EXERCISE DETAILS:
Find the line containing "split; [done|]. split; [|done]." in the entries below. Restate it and each line after it, word for word, up to and including the line containing "Lemma push_structure_inv L".

DATA FOR THIS EXERCISE:
(** Writing a kept node. *)
Lemma inv_store L H t u n f : ut_inv (<[u := n]> L) H t ->
  wpf F (store u f) (fun _ => ut_inv (<[u := f n]> L) H) t.
Proof.
  intros Hi. destruct (inv_lookup _ _ _ u n Hi (lookup_insert_eq _ _ _)) as [Hn Hu0]. eapply wpf_store; [done..|].
  destruct Hi as [(ls & st & [R1 R2 R3 R4 R5] & Hd) Hk H0 Ho].
  assert (Hu : u ∉ concat ls ++ st) by (intros Hx; destruct (Hd u Hx) as [_ Hb]; by rewrite lookup_insert_eq in Hb).
  pose proof Hu as [Hu1 Hu2]%not_elem_of_app. split.
  - exists ls, st. split.
    + split; cbn; [by apply Forall2_chain_insert|done|by apply chain_insert|done|].
      intros i l x Hl Hx. rewrite lookup_insert_ne; [by eapply R5|]. intros ->. apply Hu1. by eapply concat_elem.
    + intros x Hx. destruct (Hd x Hx) as [? [? Hne]%lookup_insert_None]. split; [done|]. by rewrite lookup_insert_ne.
  - cbn. rewrite <- (insert_insert_eq L u (f n) n). by apply insert_mono.
  - apply lookup_insert_None in H0 as [? ?]. by rewrite lookup_insert_ne.
  - intros x Hx. destruct (Ho x Hx) as (? & [? Hne]%lookup_insert_None & ?). cbn. by rewrite !lookup_insert_ne by done.
Qed.
End inv.

Section ops.
Context (F : fault -> Prop).
Implicit Types (t : ut_table_t) (L : gmap Z ut_t) (H : gset Z).

(** What holding a node of [s] bits means. *)
Definition gave L H (s u : Z) t : Prop :=
  (u ∉ H) /\ L !! u = None /\ ut_inv L ({[u]} ∪ H) t /\ exists n, ut_mem t !! u = Some n /\ size_bits n = s.

(** The counter is not part of the invariant. *)
Lemma inv_n_4k L H t v : ut_inv L H t -> ut_inv L H (set_n_4k v t).
Proof. intros [(ls & st & [R1 R2 R3 R4 R5] & Hd) Hk H0 Ho]. split; [|done..]. by exists ls, st. Qed.

Lemma list_head_cases L H t i (Q : Z -> ut_table_t -> Prop) :
  ut_inv L H t -> 0 ≤ i < 9 ->
  (forall h, free_untypeds t !! Z.to_nat i = Some h -> Q h t) -> wpf F (list_head i) Q t.
Proof.
  intros [(ls & st & Hr & _) _ _ _] Hi HQ.
  destruct (lookup_lt_is_Some_2 (free_untypeds t) (Z.to_nat i)) as [h Hh].
  { rewrite (Forall2_length _ _ _ (rep_lists _ _ _ Hr)), (rep_len _ _ _ Hr). lia. }
  rewrite <- (Z2Nat.id i) by lia. eapply wpf_list_head; [exact Hh|auto].
Qed.

Lemma pop_list_inv L H t i h :
  ut_inv L H t -> 0 ≤ i < 9 -> free_untypeds t !! Z.to_nat i = Some h -> h ≠ 0 ->
  wpf F (pop_list i) (fun u t' => gave L H (i + 4) u t') t.
Proof.
  intros [(ls & st & Hr & Hd) Hk H0 Ho] Hi Hh Hne. pose proof Hr as [R1 R2 R3 R4 R5].
  destruct (Forall2_lookup_l _ _ _ _ _ R1 Hh) as ([|u l] & Hl & Hc); [by cbn in Hc|].
  rewrite <- (Z2Nat.id i) by lia. destruct (rep_pop F t ls st _ u l Hr Hl) as (n & Hn & Hu0 & Hw & Hr').
  destruct (R5 _ _ u Hl (list_elem_of_here _ _)) as (n' & Hn' & Hs). rewrite Hn in Hn'. injection Hn' as <-.
  assert (Hin : u ∈ concat ls ++ st) by (apply elem_of_app; left; by eapply concat_elem; [|by left]).
  destruct (Hd u Hin) as [HuH HuL]. eapply wpf_mono; [exact Hw|]. intros _ t' [-> ->].
  split; [done|]. split; [done|]. split; [|by exists n]. split; [|done|done|].
  - exists (<[Z.to_nat i := l]> ls), st. split; [done|]. intros x Hx.
    rewrite (concat_pop _ _ _ _ Hl) in R4. apply NoDup_cons in R4 as [R4 _].
    assert (x ≠ u) by (by intros ->).
    assert (Hx' : x ∈ concat ls ++ st) by (rewrite (concat_pop _ _ _ _ Hl); by right).
    destruct (Hd x Hx'). split; [set_solver|done].
  - intros x [->%elem_of_singleton|Hx]%elem_of_union; [|by apply Ho]. split; [done|]. split; [done|].
    exists n. split; [done|lia].
Qed.

Lemma push_list_inv L H t i u n :
  u ∉ H -> ut_inv L ({[u]} ∪ H) t -> 0 ≤ i < 9 -> ut_mem t !! u = Some n -> size_bits n = i + 4 ->
  wpf F (push_list i u) (fun _ => ut_inv L H) t.
Proof.
  intros Hu [(ls & st & Hr & Hd) Hk H0 Ho] Hi Hn Hs. destruct (Ho u) as (Hu0 & HLu & _); [set_solver|].
  assert (Hni : u ∉ concat ls ++ st) by (intros Hx; destruct (Hd u Hx); set_solver).
  destruct (lookup_lt_is_Some_2 ls (Z.to_nat i)) as [l Hl]; [rewrite (rep_len _ _ _ Hr); lia|].
  destruct (rep_push F t ls st (Z.to_nat i) l u n) as (h & Hw & Hr'); try done; [lia|].
  rewrite <- (Z2Nat.id i) by lia. eapply wpf_mono; [exact Hw|]. intros [] t' ->. split; [|cbn..].
  - exists (<[Z.to_nat i := u :: l]> ls), st. split; [done|]. intros x Hx. rewrite (concat_push _ _ _ _ Hl) in Hx.
    apply elem_of_cons in Hx as [->|Hx]; [done|]. destruct (Hd x Hx). split; [set_solver|done].
  - apply map_subseteq_spec. intros x k Hx. rewrite lookup_insert_ne by (intros ->; congruence).
    by eapply lookup_weaken.
  - done.
  - intros x Hx. destruct (Ho x) as (? & ? & k & Hk' & ?); [set_solver|]. split; [done|]. split; [done|].
    rewrite lookup_insert_ne by (by intros ->). by exists k.
Qed.

Lemma ut_alloc_4k_inv L H t :
  ut_inv L H t -> wpf F ut_alloc_4k_untyped (fun r t' =>
    match r with None => free_untypeds t !! 8%nat = Some 0 /\ t' = t | Some (u, _) => gave L H 12 u t' end) t.
Proof.
  intros Hi. unfold ut_alloc_4k_untyped. wp_line. apply (list_head_cases L H); [done|done|]. intros h Hh.
  case_bool_decide as H0; wp_line; [by subst|]. eapply wpf_mono; [by eapply (pop_list_inv L H)|].
  intros u t' (H1 & H2 & H3 & H4). wp_line. split; [done|]. split; [done|]. split; [by apply inv_n_4k|done].
Qed.

Lemma ut_free_inv L H t u : u ∉ H -> ut_inv L ({[u]} ∪ H) t -> wpf F (ut_free u) (fun _ => ut_inv L H) t.
Proof.
  intros Hu Hi. destruct (inv_out _ _ _ Hi u) as (Hu0 & _ & n & Hn & Hs); [set_solver|].
  unfold ut_free. wp_line. eapply wpf_load; [done..|]. unfold SIZE_BITS_TO_INDEX, seL4_EndpointBits.
  eapply push_list_inv; [done..| |done|]; lia.
Qed.

Lemma pop_structure_inv L H t :
  ut_inv L H t -> free_structures t ≠ 0 -> wpf F pop_structure (fun u t' =>
    u = free_structures t /\ L !! u = None /\ (u ∉ H) /\
    exists n, ut_mem t !! u = Some n /\ ut_inv (<[u := n]> L) H t' /\ free_structures t' = next n) t.
Proof.
  intros [(ls & st & Hr & Hd) Hk H0 Ho] Hne. pose proof Hr as [R1 R2 R3 R4 R5].
  destruct st as [|u st]; [done|]. unfold pop_structure, pop. wp_line.
  pose proof R3 as (Hf & Hu0 & n & Hn & Hc). rewrite Hf. eapply wpf_load; [done..|]. wp_line.
  destruct (Hd u) as [HuH HuL]; [apply elem_of_app; right; by left|]. split; [done|]. split; [done|]. split; [done|]. exists n.
  split; [done|]. split; [|done]. split; [|cbn..].
  - exists ls, st. split.
    + split; try done. rewrite <- Permutation_middle in R4. by apply NoDup_cons in R4 as [_ ?].
    + rewrite <- Permutation_middle in R4. apply NoDup_cons in R4 as [R4 _]. intros x Hx.
      destruct (Hd x) as [? ?]; [rewrite <- Permutation_middle; by right|].
      rewrite lookup_insert_ne by (by intros ->). done.
  - by apply insert_subseteq_l.
  - by rewrite lookup_insert_ne.
  - intros x Hx. destruct (Ho x Hx) as (? & ? & ?). rewrite lookup_insert_ne by (by intros ->). done.
Qed.
Lemma push_structure_inv L H t u n :
  L !! u = None -> ut_inv (<[u := n]> L) H t -> wpf F (push_structure u) (fun _ t' =>
    ut_inv L H t' /\ free_structures t' = u /\ exists k, ut_mem t' !! u = Some k /\ next k = free_structures t) t.
Proof.
  intros HL Hi. destruct (inv_lookup _ _ _ u n Hi (lookup_insert_eq _ _ _)) as [Hn Hu0].
  pose proof (inv_unkeep _ _ _ _ _ HL Hi) as [_ Hk H0 Ho]. destruct Hi as [(ls & st & Hr & Hd) _ _ Ho'].
  assert (Hu : u ∉ concat ls ++ st) by (intros Hx; destruct (Hd u Hx) as [_ Hb]; by rewrite lookup_insert_eq in Hb).
  destruct (rep_push_structure F t ls st u n) as [Hw Hr']; [done..|]. eapply wpf_mono; [exact Hw|].
  intros [] t' ->. split; [|split; [done|]; eexists; split; [apply lookup_insert_eq|done]]. split; [|cbn..].
  - exists ls, (u :: st). split; [done|]. intros x Hx. rewrite <- Permutation_middle in Hx.
    apply elem_of_cons in Hx as [->|Hx].
    + split; [|done]. intros Hb. destruct (Ho' u Hb) as (_ & Hc & _). by rewrite lookup_insert_eq in Hc.
    + destruct (Hd x Hx) as [? [? _]%lookup_insert_None]. done.
  - apply map_subseteq_spec. intros x k Hx. rewrite lookup_insert_ne by (intros ->; congruence).
    by eapply lookup_weaken.
  - done.
  - intros x Hx. destruct (Ho' x Hx) as (? & [? Hne]%lookup_insert_None & k & ?). split; [done|]. split; [done|].
    rewrite lookup_insert_ne by done. by exists k.
Qed.
End ops.

(** ** Addresses *)

(** The node of the [i]-th page. *)
Definition node_of (t : ut_table_t) (i : Z) : Z := untypeds t + i * sizeof_ut.

(** The table covers [k] pages that have addresses. *)
Definition covers (t : ut_table_t) (k : Z) : Prop :=
  0 ≤ first_paddr t /\ first_paddr t + k * PAGE_SIZE_4K ≤ 2 ^ 64 /\ 0 < untypeds t /\ node_of t k ≤ 2 ^ 64.

Lemma page_size : PAGE_SIZE_4K = 4096.
Proof. done. Qed.

Lemma paddr_to_ut_spec t k i o :
  covers t k -> 0 ≤ i < k -> 0 ≤ o < PAGE_SIZE_4K ->
  paddr_to_ut t (w64 (first_paddr t + i * PAGE_SIZE_4K + o)) = node_of t i.
Proof.
  unfold covers, paddr_to_ut, node_of, sizeof_ut. rewrite page_size. intros (H1 & H2 & H3 & H4) Hi Ho.
  rewrite (w64_small (_ + o)) by lia. rewrite (w64_small (_ - first_paddr t)) by lia.
  replace (first_paddr t + i * 4096 + o - first_paddr t) with (o + i * 4096) by lia.
  rewrite Z.div_add, Z.div_small by lia. apply w64_small. lia.
Qed.
Lemma ut_to_paddr_spec t k i :
  covers t k -> 0 ≤ i < k -> ut_to_paddr t (node_of t i) = first_paddr t + i * PAGE_SIZE_4K.
Proof.
  unfold covers, ut_to_paddr, node_of, sizeof_ut. rewrite page_size. intros (H1 & H2 & H3 & H4) Hi.
  replace (untypeds t + i * 16 - untypeds t) with (i * 16) by lia. rewrite Z.div_mul by lia.
  rewrite w64_small; lia.
Qed.

(** Within the pages the table covers, a node and the physical address of its page
    determine each other, and every address of the page leads to the node. *)
Theorem ut_paddr_roundtrip t k i o :
  covers t k -> 0 ≤ i < k -> 0 ≤ o < PAGE_SIZE_4K ->
  paddr_to_ut t (ut_to_paddr t (node_of t i) + o) = node_of t i /\
  ut_to_paddr t (paddr_to_ut t (first_paddr t + i * PAGE_SIZE_4K)) = first_paddr t + i * PAGE_SIZE_4K.
Proof.
  intros Hc Hi Ho. pose proof Hc as (H1 & H2 & _). rewrite page_size in *.
  rewrite (ut_to_paddr_spec t k i), page_size by done. split.
  - rewrite <- (w64_small (_ + o)) by lia. by apply (paddr_to_ut_spec t k).
  - rewrite <- (w64_small (_ + i * 4096)) at 1 by lia. rewrite <- (Z.add_0_r (_ + i * 4096)) at 1.
    rewrite <- page_size, (paddr_to_ut_spec t k) by (rewrite ?page_size; lia || done). by apply (ut_to_paddr_spec t k).
Qed.
Lemma ut_paddr_roundtrip_witness :
  let t := Table ∅ 0x1000000 0x8000 [] 0 0 in
  paddr_to_ut t (ut_to_paddr t (node_of t 5) + 77) = node_of t 5 /\
  ut_to_paddr t (paddr_to_ut t (0x1000000 + 5 * PAGE_SIZE_4K)) = 0x1000000 + 5 * PAGE_SIZE_4K.
Proof.
  apply (ut_paddr_roundtrip (Table ∅ 0x1000000 0x8000 [] 0 0) 100 5 77); [by vm_compute|lia|by vm_compute].
Defined.

(** ** Adding a range *)

Section range.
Context (F : fault -> Prop).
Implicit Types (t : ut_table_t).

(** The nodes [k .. k+j) of [t] after [ut_add_untyped_range] has set them up. *)
Record added (t : ut_table_t) (k cap0 : Z) (device : bool) (ls : list (list Z)) (st l : list Z) (j : Z) (t' : ut_table_t) : Prop := {
  add_first : first_paddr t' = first_paddr t;
  add_untypeds : untypeds t' = untypeds t;
  add_rep : ut_rep t' (if device then ls else <[8%nat := reverse (node_of t <$> seqZ k j) ++ l]> ls) st;
  add_new : forall i, 0 ≤ i < j -> exists n, ut_mem t' !! node_of t (k + i) = Some n /\
    cap n = (cap0 + i) mod 2 ^ 20 /\ valid n = true /\ (device = false -> size_bits n = 12);
  add_old : forall x, (forall i, 0 ≤ i < j -> x ≠ node_of t (k + i)) -> ut_mem t' !! x = ut_mem t !! x;
  add_count : n_4k_untyped t' = if device then n_4k_untyped t else w64 (n_4k_untyped t + j);
}.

COMPLETED EXERCISE:
  split; [done|]. split; [|done]. split; [|cbn..].
  - exists ls, st. split.
    + split; try done. rewrite <- Permutation_middle in R4. by apply NoDup_cons in R4 as [_ ?].
    + rewrite <- Permutation_middle in R4. apply NoDup_cons in R4 as [R4 _]. intros x Hx.
      destruct (Hd x) as [? ?]; [rewrite <- Permutation_middle; by right|].
      rewrite lookup_insert_ne by (by intros ->). done.
  - by apply insert_subseteq_l.
  - by rewrite lookup_insert_ne.
  - intros x Hx. destruct (Ho x Hx) as (? & ? & ?). rewrite lookup_insert_ne by (by intros ->). done.
Qed.
Lemma push_structure_inv L H t u n :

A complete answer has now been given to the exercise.